Species of flowering plant

Epacris acuminata, commonly known as claspleaf heath, is a species of flowering plant in the heath family Ericaceae and is endemic to Tasmania. It is a small, spreading shrub with egg-shaped, stem-clasping leaves and tube-shaped flowers with white petals.

==Description==
Epacris acuminata is an erect shrub that typically grows to a height of up to 1.5 m, and has many branches from near the base. The leaves are egg-shaped, concave and stem-clasping, 4–9 mm long and 3–5 mm wide on a petiole less than 1 mm long. The tip of the leaves is sharply-pointed and there are five to seven veins showing on the lower surface. The flowers are arranged singly in leaf axils in dense clusters along the branches. The petals are white and joined at the base, forming a tube 4–6 mm long with lobes about the same length. The style is 6–8 mm long and protrudes from the petal tube with the stamens.
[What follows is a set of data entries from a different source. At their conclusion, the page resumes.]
(** * YarnClusterManager: the cluster lifecycle controller of dask-gateway

    A shallow embedding of [dask_gateway/yarn_cluster.py].  The Python
    methods become functions over an explicit program state (the
    controller's [app_id], the class-level client cache, the file system,
    the event loop's clock and a trace of resource-manager calls); the
    collaborators that live outside the file (the skein client, the
    operating system, the base class) are an environment of oracles.

    Modelling choices: one coroutine runs at a time, and the clock counts
    its suspensions; the file system holds regular files only, and
    [os.unlink] of an existing file succeeds; opening and writing a file,
    and every call on the resource manager, may raise; constructing a
    client does not.  The polling loops of [start] need not terminate,
    so they take fuel, and [None] means the fuel ran out. *)

From Stdlib Require Import ZArith Lia Ascii DecimalString DecimalZ DecimalPos.
From stdpp Require Import gmap strings list fin_maps.

Open Scope string_scope.
Open Scope list_scope.

(** ** Python values, exceptions and the effect monad *)

(** The dynamic values that reach [str + x] and [' '.join(x)]. *)
Inductive pyval :=
| PStr (s : string)
| PList (l : list string).

Inductive exn :=
| TypeError (msg : string)
| FileExistsError (path : string)
| FileNotFoundError (path : string)
| PermissionError (path : string)
| OSError (path : string)
| AttributeError (name : string)
| ClientError (msg : string)
| Exception (msg : string).

Inductive outcome (A : Type) :=
| Ret (a : A)
| Raise (e : exn).
Arguments Ret {A} a.
Arguments Raise {A} e.

(** ** The skein data model (the part the controller builds) *)

Inductive Security := Credentials (seed : nat).

Inductive resource :=
| ResPath (p : string)
| ResFile (fields : list (string * string)).

(** A value of the [localize_files] trait: a dict, or anything else. *)
Inductive localize_value :=
| LDict (d : list (string * string))
| LOther (r : resource).

Record Resources := { memory : string; vcores : Z }.

Record Master := {
  m_security : Security;
  m_resources : Resources;
  m_files : gmap string resource;
  m_env : gmap string string;
  m_script : string
}.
Flowering occurs from July to October and the fruit is a capsule about 2 mm long with the remains of the sepals and bracts attached.

==Taxonomy and naming==
Epacris acuminata was first formally described in 1868 by George Bentham in Flora Australiensis. The specific epithet (acuminata) means "tapering to a narrow point".

==Distribution and habitat==
Claspleaf heath grows in low shrubland on mountain peaks, in heathy woodland, forest and along watercourse. It occurs in the south-east, the midlands and the eastern edge of the Central Plateau in Tasmania.